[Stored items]
(** The percent-encoding of a code point can be read back from the front
    of a text. *)
Lemma percentEncode_inj (v1 v2 : N) (x y : jsstring) :
  v1 < 0x110000 -> v2 < 0x110000 ->
  percentEncode v1 ++ x = percentEncode v2 ++ y -> v1 = v2 ∧ x = y.
Proof.
  intros H1 H2 H. unfold percentEncode in H.
  destruct (utf8_class v1 H1) as [[B1 E1]|[[B1 E1]|[[B1 E1]|[B1 E1]]]];
    destruct (utf8_class v2 H2) as [[B2 E2]|[[B2 E2]|[[B2 E2]|[B2 E2]]]];
    rewrite E1, E2 in H; simpl in H; rewrite <- ?app_assoc in H;
    rewrite ?app_nil_r in H;
    peel_octet H; try (exfalso; div_lia);
    repeat (peel_octet H); (split; [div_lia | done]).
Qed.

Lemma percentEncode_head (v : N) :
  exists t, percentEncode v = 0x25 :: t.
Proof.
  unfold percentEncode, utf8.
  destruct (v <? 0x80); [by eexists|].
  destruct (v <? 0x800); [by eexists|].
  destruct (v <? 0x10000); by eexists.
Qed.

Lemma percent_reserved : uriUnreserved 0x25 = false.
Proof. reflexivity. Qed.

(** The three ways [encodeURIComponent] consumes the front of a string: an
    unreserved character, another code unit, or a surrogate pair. *)
Lemma encodeURIComponent_step (s enc : jsstring) :
  Forall (fun c => c < 0x10000) s ->
  encodeURIComponent s = Normal enc ->
  (s = [] ∧ enc = [])
  ∨ (exists c rest r, s = c :: rest ∧ uriUnreserved c = true
       ∧ encodeURIComponent rest = Normal r ∧ enc = c :: r)
  ∨ (exists v rest r,
       v < 0x110000
       ∧ (s = v :: rest ∧ v < 0x10000
          ∨ exists c k, s = c :: k :: rest
              ∧ 0xD800 <= c <= 0xDBFF ∧ 0xDC00 <= k <= 0xDFFF
              ∧ v = (c - 0xD800) * 0x400 + (k - 0xDC00) + 0x10000)
       ∧ encodeURIComponent rest = Normal r ∧ enc = percentEncode v ++ r).
Proof.
  intros Hs He. destruct s as [|c rest]; [left; split; [done|by inversion He]|].
  right. apply Forall_cons in Hs as [Hc Hrest]. simpl in He.
  destruct (uriUnreserved c) eqn:Hu.
  - left. destruct (encodeURIComponent rest) as [r|] eqn:Er; simpl in He; [|discriminate].
    inversion He. by exists c, rest, r.
  - right. destruct (isLowSurrogate c) eqn:Hl; [discriminate|].
    destruct (isHighSurrogate c) eqn:Hh; simpl in He.
    + destruct rest as [|k rest']; [discriminate|].
      destruct (isLowSurrogate k) eqn:Hk; [|discriminate].
      destruct (encodeURIComponent rest') as [r|] eqn:Er; simpl in He; [|discriminate].
      inversion He.
      apply inRange_iff in Hh. apply inRange_iff in Hk.
      exists ((c - 0xD800) * 0x400 + (k - 0xDC00) + 0x10000), rest', r.
      split; [lia|]. split; [|done]. right. by exists c, k.
    + destruct (encodeURIComponent rest) as [r|] eqn:Er; simpl in He; [|discriminate].
      inversion He. exists c, rest, r.
      split; [lia|]. split; [|done]. by left.
Qed.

_WHAT TO WORK ON:_ Show all lines in the records above that hold "done".

_SOLUTION TO THE PROBLEM:_
    repeat (peel_octet H); (split; [div_lia | done]).
  intros Hs He. destruct s as [|c rest]; [left; split; [done|by inversion He]|].
      split; [lia|]. split; [|done]. right. by exists c, k.
      split; [lia|]. split; [|done]. by left.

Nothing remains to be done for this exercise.